Instructions for the task: Reproduce exactly the lines from the top of the records below through the line holding "unfold session_fields, hashed. intros E.".

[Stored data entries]
###

Lemma row_fields_plain x : plain_row x = true → Forall (λ f, plain f = true) (row_fields x).
Proof using format_time_plain.
  destruct x as [b|s]; cbn [plain_row row_fields].
  - intros H. repeat constructor; done.
  - unfold plain_session. cbn [forallb]. intros H. zify_guards.
    unfold session_fields. repeat constructor; auto using pretty_plain, ends_plain.
    by destruct (Entitled s).
Qed.

Lemma session_fields_inj s s' :
  session_fields format_time s = session_fields format_time s' → hashed s = hashed s'.
Proof using format_time_inj format_time_some.
  unfold session_fields, hashed. intros E.
  injection E as E1 E2 E3 E4 E5 E6 E7 E8 E9 E10 E11 E12.
  apply (inj pretty) in E5, E6. apply ends_inj in E8.
  assert (Entitled s = Entitled s') by (by destruct (Entitled s), (Entitled s')).
  congruence.
Qed.

Definition hashed_row (x : string + Session) : string + Session :=
  match x with inl b => inl b | inr s => inr (hashed s) end.

Lemma row_inj x y :
  plain_row x = true → plain_row y = true →
  Join US (row_fields x) = Join US (row_fields y) → hashed_row x = hashed_row y.
Proof using format_time_inj format_time_some format_time_plain.
  intros Hx%row_fields_plain Hy%row_fields_plain E. apply Join_inj in E.
  - destruct x as [b|s], y as [b'|s']; cbn [row_fields] in E; try discriminate E.
    + cbn. congruence.
    + cbn [hashed_row]. f_equal. apply session_fields_inj. congruence.
  - by destruct x.
  - by destruct y.
  - eapply Forall_impl; [exact Hx|]. unfold plain. intros ??. by zify_guards.
  - eapply Forall_impl; [exact Hy|]. unfold plain. intros ??. by zify_guards.
Qed.

Lemma plan_rows_plain env x : plain_plan env = true → x ∈ plan_rows env → plain_row x = true.
Proof.
  unfold plain_plan, plan_rows. intros [Pb Ps]%andb_true_iff.
  rewrite forallb_forall in Pb, Ps. rewrite elem_of_app, !list_elem_of_fmap.
  intros [(b & -> & Hb%list_elem_of_In)|(s & -> & Hs%list_elem_of_In)].
  - exact (Pb b Hb).
  - exact (Ps s Hs).
Qed.

Lemma state_text_inj env env' :
  ManagedBridges env ≠ [] → ManagedBridges env' ≠ [] →
  plain_plan env = true → plain_plan env' = true →
  state_text format_time (ManagedBridges env) (Sessions env)
  = state_text format_time (ManagedBridges env') (Sessions env') →
  hashed_row <$> plan_rows env ≡ₚ hashed_row <$> plan_rows env'.
Proof using format_time_inj format_time_some format_time_plain.
  intros Hb Hb' Hp Hp' E. unfold state_text in E.
  assert (Hrows : ∀ e, plain_plan e = true →
    Forall (λ r, lacks RS r = true) (state_rows format_time (ManagedBridges e) (Sessions e))).
  { intros e He. rewrite state_rows_fields. apply Forall_fmap, Forall_forall. intros x Hx.
    apply Join_lacks; [done|]. eapply Forall_impl; [by eapply row_fields_plain, plan_rows_plain|].
    unfold plain. intros ??. by zify_guards. }
  assert (Hne : ∀ e, ManagedBridges e ≠ [] →
    sort_Strings (state_rows format_time (ManagedBridges e) (Sessions e)) ≠ []).
  { intros e He Hs. pose proof (sort_Strings_perm (state_rows format_time (ManagedBridges e) (Sessions e))) as P.
    rewrite Hs in P. apply Permutation_nil in P. unfold state_rows in P. by destruct (ManagedBridges e). }
  apply Join_inj in E; [|by apply Hne|by apply Hne|rewrite sort_Strings_perm; by apply Hrows..].
  apply (Permutation_fmap_weaken (Join US ∘ row_fields)).
  - intros x y Hx Hy. apply row_inj; [exact (plan_rows_plain _ _ Hp Hx)|exact (plan_rows_plain _ _ Hp' Hy)].
  - rewrite <- !state_rows_fields, <- (sort_Strings_perm (state_rows format_time (ManagedBridges env) _)), E.
    apply sort_Strings_perm.
Qed.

###

Exercise solution:
Lemma row_fields_plain x : plain_row x = true → Forall (λ f, plain f = true) (row_fields x).
Proof using format_time_plain.
  destruct x as [b|s]; cbn [plain_row row_fields].
  - intros H. repeat constructor; done.
  - unfold plain_session. cbn [forallb]. intros H. zify_guards.
    unfold session_fields. repeat constructor; auto using pretty_plain, ends_plain.
    by destruct (Entitled s).
Qed.

Lemma session_fields_inj s s' :
  session_fields format_time s = session_fields format_time s' → hashed s = hashed s'.
Proof using format_time_inj format_time_some.
  unfold session_fields, hashed. intros E.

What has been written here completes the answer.